In 1803, Captain Mark Bean, the first known white man to bring his family and settle here, built a farm on the bank of the Illinois River. The Treaty of 1817 between the US Government and a portion of the Cherokee Nation, started the Cherokee migration to the Oklahoma Territory. When the Eastern Cherokee Nation was driven from their home, on the “Trail of Tears” in 1838-1839, the two nations were reunited and the capital was re-established as Tahlequah.

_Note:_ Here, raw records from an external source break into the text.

(** * Collaborative screenplay editor: pagination engine, session relay, sync client

    A shallow embedding of the pieces of the repository that carry its
    algorithmic content:

    - the pagination code of the editor component (the inline pagination
      worker, [updatePages], [fallbackUpdatePages] and the two copies of
      [calculateElementHeight]), the timer that schedules the page update
      in [dispatchTransaction], and the search of the document worker
      ([searchInElements]);
    - the socket relay of [pages/api/socket.js] (the four event handlers
      and the two process-wide maps they mutate);
    - the sync client of [lib/ySocketProvider.js]: the outbound throttle
      ([setupYjsListeners]), [joinDocument], [updateAwareness] and
      [generateUserColor].

    Numbers.  JavaScript numbers are IEEE 754 doubles.  Indices, lengths
    and counts are modelled as [nat].  The heights of the pagination code
    are modelled twice: modules [Worker] and [Editor] compute them with
    exact rationals ([Q]), module [Binary64] in double precision, every
    operation being rounded ([Double]).  With the multipliers 1 and 1.5
    the two heights are equal; with 1.2, which is not a double, they
    differ in the last places.  At the page height of the editor, 1122,
    that difference moves no page boundary ([worker_loops_agree],
    [fallback_loops_agree]): there the pages of the exact model are the
    pages of the code.  At another page height they need not be. *)

From Stdlib Require Import QArith Qround Qabs Qpower Lqa Ascii String.
From Stdlib Require Import Floats.SpecFloat.
From stdpp Require Import gmap strings list fin_maps sorting.

(** ** JavaScript built-ins used by the code *)

Module JS.

(** [Math.ceil] and [Math.floor] on a number. *)
Definition Math_ceil (x : Q) : Z := Qceiling x.
Definition Math_floor (x : Q) : Z := Qfloor x.

(** A natural number read as a JavaScript number. *)
Definition num (n : nat) : Q := inject_Z (Z.of_nat n).

(** [a > b] on numbers. *)
Definition gt (a b : Q) : bool := negb (Qle_bool a b).

(** [arr.slice(start, end)] for [0 <= start], [0 <= end]. *)
Definition slice {A} (start end_ : nat) (arr : list A) : list A :=
  take (end_ - start) (drop start arr).

(** [arr.sort(cmp)]: the sort is stable (ECMAScript 2019), so for a
    comparator that orders by a key its result is the one of a stable
    insertion sort: [x] stays in front of [y] when [cmp x y <= 0]. *)
Fixpoint sort_insert {A} (cmp : A → A → Z) (x : A) (sorted : list A) : list A :=
  match sorted with
  | [] => [x]
  | y :: ys => if (cmp x y <=? 0)%Z then x :: y :: ys
               else y :: sort_insert cmp x ys
  end.

Fixpoint sort {A} (cmp : A → A → Z) (arr : list A) : list A :=
  match arr with
  | [] => []
  | x :: xs => sort_insert cmp x (sort cmp xs)
  end.

(** Truthiness of a string and of a possibly undefined string. *)
Definition truthy (s : string) : bool := negb (bool_decide (s = "")).
Definition truthy_opt (s : option string) : bool :=
  match s with Some s => truthy s | None => false end.

End JS.

(** ** Pagination: data *)

(** [node.attrs] of a screenplay node. *)
Record attrs := { type : string; dual : bool }.

(** A document node as the pagination code reads it: [node.type.name]
    (absent on the plain objects [updatePages] builds), [node.attrs] and
    [node.textContent]. *)
Record pmnode := {
  type_name : option string;
  node_attrs : attrs;
  textContent : string
}.

(** What [doc.descendants] passes to its callback, in visiting order. *)
Abbreviation document := (list (pmnode * nat)).

(** The objects [updatePages] extracts: [{ type, content, dual, pos }]. *)
Record element := {
  el_type : string;
  content : string;
  el_dual : bool;
  el_pos : nat
}.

In 1829, Captain Mark Bean and other white pioneer settlers were force to move from this area by the US Government because the land was declared “Cherokee Land.”

 

Lake Tenkiller is a reservoir in eastern Oklahoma formed by the damming of the Illinois River. Between 1947 and 1952, the earth-fill dam was constructed by the U.S Corps of Engineers for the purposes of flood control and hydroelectric power generation. Lake Tenkiller was named after the Tenkillers, a prominent Cherokee family who owned the land and ferry that were obtained to build the dam.

 

Quick Fact:
Legend has it that the Cherokee warrior was given his name by the white soldiers and pioneers at Ft. Gibson during the Trail of Tears era because of the ten notches in his bow.